_THE TASK_
Identify and pull out each line of the entries in which "Hoff" occurs.

BEGIN DATASET

Lemma ScanBlockViaSummary_spec Block s :
  0 <= Block < NumBlocks → ready s →
  ∃ b s', ScanBlockViaSummary Block s = Some (b, s') ∧
    if b : bool
    then ∃ seq, summary_seq img Block = Some seq ∧ outcome s s' (summary_events img Block seq)
    else outcome s s' [] ∧ (nand_reliable D → summary_seq img Block = None).
Proof.
  intros Hb Hr. pose proof Hr as [Hs Ht]. unfold ScanBlockViaSummary.
  pose proof (geo_block D Hgeo).
  assert (Hib : in_block Block (PagesPerBlock - 1)) by (split; lia).
  destruct (block_base_u32 _ _ Hib) as [-> Hpage]. rewrite (u32_small (PagesPerBlock - 1)) by lia.
  rewrite Hpage. replace (block_base Block + (PagesPerBlock - 1)) with (summary_page Block)
    by (unfold summary_page; lia).
  destruct (read_tags_spec (summary_page Block) _ Hs) as (r & d' & -> & Hs' & Hsome & Hrel).
  simpl. destruct r as [Raw|].
  2:{ eexists false, _. split; [done|]. split; [by apply outcome_stay|].
      intros Hx. unfold summary_seq. rewrite <- Hrel; [done..|].
      replace (summary_page Block) with (block_base Block + (PagesPerBlock - 1))
        by (unfold summary_page; lia). by apply in_block_page. }
  destruct (Hsome Raw eq_refl) as [Er Hl]. clear Hsome Hrel.
  assert (Hsum : summary_seq img Block = w1 ← rd Raw 1; w2 ← rd Raw 2;
    if (w1 =? YAFFS2_SUMMARY_OBJ_ID) && (w2 =? 1)
    then seq ← CheckSummary (img (summary_page Block)); seq else None)
    by (unfold summary_seq; by rewrite Er).
  destruct (raw_tags_words img Hgeo img_length img_bytes _ _ Er)
    as (w0 & w1 & w2 & w3 & -> & _).
  simpl in Hsum |- *. set (s1 := sc_map _ s).
  assert (Hr1 : ready s1) by by split.
  destruct (w1 =? YAFFS2_SUMMARY_OBJ_ID); simpl in *.
  2:{ eexists false, _. split; [done|]. split; [by apply outcome_stay|done]. }
  destruct (Z.eqb_spec w2 1) as [->|Hne]; simpl in *.
  2:{ eexists false, s1. split; [by case_b|]. split; [by apply outcome_stay|done]. }
  change (Z.land 1 0x80000000 =? 0) with true. simpl.
  destruct (ReadPageBody d') as [[st buf] d2] eqn:Eb.
  destruct (ReadPageBody_spec _ _ _ _ Eb) as (Himg & _ & Hbuf). set (s2 := sc_map _ s1).
  assert (Hr2 : ready s2) by (split; [intros q; simpl; rewrite Himg; apply Hs'|done]).
  destruct (EFI_ERROR st) eqn:Est.
  { eexists false, s2. split; [done|]. split; [by apply outcome_stay|]. intros Hx.
    pose proof (rel_body D Hx _ d' Hl) as Hy. rewrite Eb in Hy. simpl in Hy. congruence. }
  rewrite (Hbuf eq_refl _ Hl), Hs'. set (sp := summary_page Block) in *.
  destruct (CheckSummary_is_Some (img sp) (img_length _)) as [seq Ec].
  rewrite Ec in *. simpl in *. destruct seq as [seq|]; simpl in *.
  2:{ eexists false, s2. split; [done|]. split; [by apply outcome_stay|done]. }
  rewrite CopyEntries_spec by done. simpl.
  destruct (scan_entries_spec Block seq [] (summary_entries img Block) s2)
    as (s' & E & Ho); [done..| |done|].
  { unfold summary_entries. simpl.
    pose proof (length_entries_from (img (summary_page Block)) (Z.to_nat (PagesPerBlock - 1)) 0).
    lia. }
  unfold summary_entries in E at 1 2. fold sp in E. simpl in E.
  change (Z.of_nat 0) with 0 in E. rewrite E. simpl.
  exists true, s'. split; [done|]. exists seq. split; [done|].
  change (len (@nil (Z * Z * Z))) with 0 in Ho. rewrite Z.add_0_r in Ho.
  by apply (outcome_move s s2).
Qed.

Lemma summary_events_sound Block seq :
  0 <= Block < NumBlocks → summary_seq img Block = Some seq →
  Forall event_sound (summary_events img Block seq).
Proof.
  intros Hb Hseq. unfold summary_events. pose proof (geo_block D Hgeo).
  assert (Hgen : ∀ es i, (∀ e, e ∈ es → e ∈ summary_entries img Block) → 0 <= i →
    i + len es <= PagesPerBlock →
    Forall event_sound (entry_events img seq es (block_base Block + i))).
  { induction es as [|e es IH]; intros i Hin Hi Hl; simpl; [done|].
    apply Forall_app. split.
    - eapply entry_events_sound; [done|done|apply Hin; by left|].
      apply in_block_page. split; [done|simpl in Hl; lia].
    - rewrite <- Z.add_assoc. apply IH; [|lia|simpl in Hl; lia].
      intros e' He'. apply Hin. by right. }
  rewrite <- (Z.add_0_r (block_base Block)). apply Hgen; [done|lia|].
  pose proof (length_entries_from (img (summary_page Block)) (Z.to_nat (PagesPerBlock - 1)) 0).
  unfold summary_entries. lia.
Qed.

Lemma block_events_sound Block :
  0 <= Block < NumBlocks → Forall event_sound (block_events img Block).
Proof.
  intros Hb. unfold block_events.
  assert (Hgen : ∀ n i, 0 <= i → i + Z.of_nat n <= PagesPerBlock →
    Forall event_sound (block_events_from img n (block_base Block + i))).
  { induction n as [|n IH]; intros i Hi Hl; simpl; [done|].
    destruct (tags_of img _); [|done]. apply Forall_app. split.
    - apply page_events_sound. split; [done|lia].
    - rewrite <- Z.add_assoc. apply IH; lia. }
  rewrite <- (Z.add_0_r (block_base Block)). apply Hgen; [lia|].
  pose proof (geo_block D Hgeo). lia.
Qed.
Lemma read_chunk_spec v i off n :
  shows img (vol_Nand v) → 0 <= i → 0 <= off → 0 <= n → off + n <= YAFFS2_DATA_PER_PAGE →
  ∃ r v', read_chunk v o i off n = Some (r, v') ∧ same_volume v v' ∧ shows img (vol_Nand v')
    ∧ match r with
      | Some data => data = file_bytes img o (i * YAFFS2_DATA_PER_PAGE + off) n
      | None => ~ nand_reliable D
      end.
Proof.
  intros Hs Hi Hoff Hn Hl. unfold read_chunk. pose proof (geo_page D Hgeo).
  assert (Hz : o_Chunks o !! i = None → ∃ r v',
    Some (Some (replicate (Z.to_nat n) 0), v) = Some (r, v') ∧ same_volume v v'
    ∧ shows img (vol_Nand v') ∧ match r with
      | Some data => data = file_bytes img o (i * YAFFS2_DATA_PER_PAGE + off) n
      | None => ~ nand_reliable D end).
  { intros Hnone. eexists _, _. split; [done|]. split; [done|]. split; [done|].
    by rewrite chunk_bytes_absent. }
  destruct (Z.ltb_spec i (o_ChunkCount o)) as [Hlt|Hge].
  2:{ simpl. apply Hz. destruct (o_Chunks o !! i) eqn:E; [|done].
      apply (owf_chunks _ _ Hwf) in E as [? _]. lia. }
  pose proof (owf_alloc _ _ Hwf). unfold chunk_get.
  rewrite (proj2 (Z.leb_le 0 i)), (proj2 (Z.ltb_lt i (o_ChunkAlloc o))) by lia.
  cbn [andb mbind option_bind]. destruct (o_Chunks o !! i) as [loc|] eqn:E; cbn [default from_option].
  2:{ simpl. by apply Hz. }
  destruct (owf_chunks _ _ Hwf _ _ E) as [_ Hu]. destruct (Hchunks _ _ E) as [Hpage Hnb].
  unfold Datatypes.id. rewrite (proj2 (Z.eqb_neq _ _)) by done. cbn [negb].
  destruct (ReadPage (c_PageIndex loc) (vol_Nand v)) as [[st page] d] eqn:Er.
  destruct (ReadPage_spec _ _ _ _ _ Er) as (Himg & _ & Hbuf).
  assert (Hs' : shows img d) by (intros q; rewrite Himg; apply Hs).
  destruct (EFI_ERROR st) eqn:Est.
  { eexists None, _. split; [done|]. split; [done|]. split; [done|]. intros Hrel.
    pose proof (rel_page D Hrel _ (vol_Nand v) Hpage) as Hx. rewrite Er in Hx. simpl in Hx.
    congruence. }
  specialize (Hbuf eq_refl). rewrite Hs in Hbuf. subst page.
  pose proof (chunk_bytes_present i loc off n _ _ E Hoff Hn Hl eq_refl eq_refl) as Hb.
  assert (Hv : (if YAFFS2_DATA_PER_PAGE <? c_NBytes loc then YAFFS2_DATA_PER_PAGE
                else c_NBytes loc) = Z.min (c_NBytes loc) YAFFS2_DATA_PER_PAGE)
    by (case_b; b2p; lia).
  cbv zeta. rewrite Hv. set (valid := Z.min (c_NBytes loc) YAFFS2_DATA_PER_PAGE) in *.
  destruct (Z.ltb_spec off valid) as [Ho|Ho].
  - assert (Ha : (if n <? valid - off then n else valid - off) = Z.max 0 (Z.min n (valid - off)))
      by (case_b; b2p; lia).
    rewrite Ha. set (m := Z.max _ _) in *. simpl vol_PageBuffer.
    rewrite rdn_eq by (rewrite ?img_length; unfold YAFFS2_DATA_PER_PAGE in *; lia).
    cbn [mbind option_bind]. eexists _, _. split; [done|]. split; [done|]. split; [done|].
    by rewrite Hb.
  - eexists _, _. split; [done|]. split; [done|]. split; [done|]. rewrite Hb.
    replace (Z.max 0 (Z.min n (valid - off))) with 0 by lia. simpl. by rewrite Z.sub_0_r.
Qed.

END DATASET

_RESPONSE TO THIS EXERCISE_
  intros Hs Hi Hoff Hn Hl. unfold read_chunk. pose proof (geo_page D Hgeo).
  pose proof (chunk_bytes_present i loc off n _ _ E Hoff Hn Hl eq_refl eq_refl) as Hb.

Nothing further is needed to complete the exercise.